→ Given entries

Lemma promote_cases st p d d' r :
  st ≠ p → promote f st p d = (d', r) → if is_ok r then is_Some (nodes d' !! p) else d' = d.
Proof.
  intros Hne. unfold promote. destruct (fs_rename f st p d) as [d1 [[]|e]] eqn:E.
  - apply fs_rename_ok in E as (n & Hn & [[? _]|(_ & -> & _)]); [done|].
    intros [= <- <-]. simpl. erewrite move_tree_root by done. by eexists.
  - apply fs_rename_err in E as ->. destruct e; try by intros [= <- <-].
    destruct (fs_copy f st p d) as [d2 r2] eqn:E2. apply fs_copy_cases in E2.
    destruct r2 as [[]|e]; simpl in E2; [|subst; by intros [= <- <-]].
    intros [= <- <-]. simpl.
    unfold fs_remove_file, sys, st_bind, fs_node, st_mod, st_err.
    destruct (f SUnlink st); [done|]. destruct (nodes d2 !! st) as [n|]; [|done].
    destruct (content n); [|done]. simpl. by rewrite lookup_delete_ne.
Qed.

Lemma commit_pending_cases root p w w' r :
  ws_wf root (ws_store w) → ¬ under root p → commit_pending f p w = (w', r) →
  if is_ok r then is_Some (nodes (ws_disk w') !! p) else kept nowhere (ws_disk w) (ws_disk w').
Proof.
  intros [_ Hpend] Hp.
  unfold commit_pending, st_bind, st_get, lock_arc, st_mod, path_exists, st_err. simpl.
  destruct (ws_pending (ws_store w) !! p) as [st|] eqn:E; [|by intros [= <- <-]; apply kept_refl].
  assert (st ≠ p) as Hne. { intros ->. apply Hp. by apply (Hpend p). }
  destruct (is_ok _); simpl; [|by intros [= <- <-]; apply kept_refl]. unfold on_disk. simpl.
  pose proof (create_parent_kept f p (ws_disk w)) as K1.
  destruct (create_parent f p (ws_disk w)) as [d1 [[]|e]]; simpl in *; [|by intros [= <- <-]].
  destruct (promote f st p d1) as [d2 r2] eqn:E2. apply promote_cases in E2; [|done].
  destruct r2 as [[]|e]; simpl in *; intros [= <- <-]; [done|]. by subst.
Qed.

→ How to complete this task
Everything from the line with "destruct (f SUnlink" through the end of the listing, both ends included, needs to be transcribed exactly, with no other lines.

→ Exercise answer
    destruct (f SUnlink st); [done|]. destruct (nodes d2 !! st) as [n|]; [|done].
    destruct (content n); [|done]. simpl. by rewrite lookup_delete_ne.
Qed.

Lemma commit_pending_cases root p w w' r :
  ws_wf root (ws_store w) → ¬ under root p → commit_pending f p w = (w', r) →
  if is_ok r then is_Some (nodes (ws_disk w') !! p) else kept nowhere (ws_disk w) (ws_disk w').
Proof.
  intros [_ Hpend] Hp.
  unfold commit_pending, st_bind, st_get, lock_arc, st_mod, path_exists, st_err. simpl.
  destruct (ws_pending (ws_store w) !! p) as [st|] eqn:E; [|by intros [= <- <-]; apply kept_refl].
  assert (st ≠ p) as Hne. { intros ->. apply Hp. by apply (Hpend p). }
  destruct (is_ok _); simpl; [|by intros [= <- <-]; apply kept_refl]. unfold on_disk. simpl.
  pose proof (create_parent_kept f p (ws_disk w)) as K1.
  destruct (create_parent f p (ws_disk w)) as [d1 [[]|e]]; simpl in *; [|by intros [= <- <-]].
  destruct (promote f st p d1) as [d2 r2] eqn:E2. apply promote_cases in E2; [|done].
  destruct r2 as [[]|e]; simpl in *; intros [= <- <-]; [done|]. by subst.
Qed.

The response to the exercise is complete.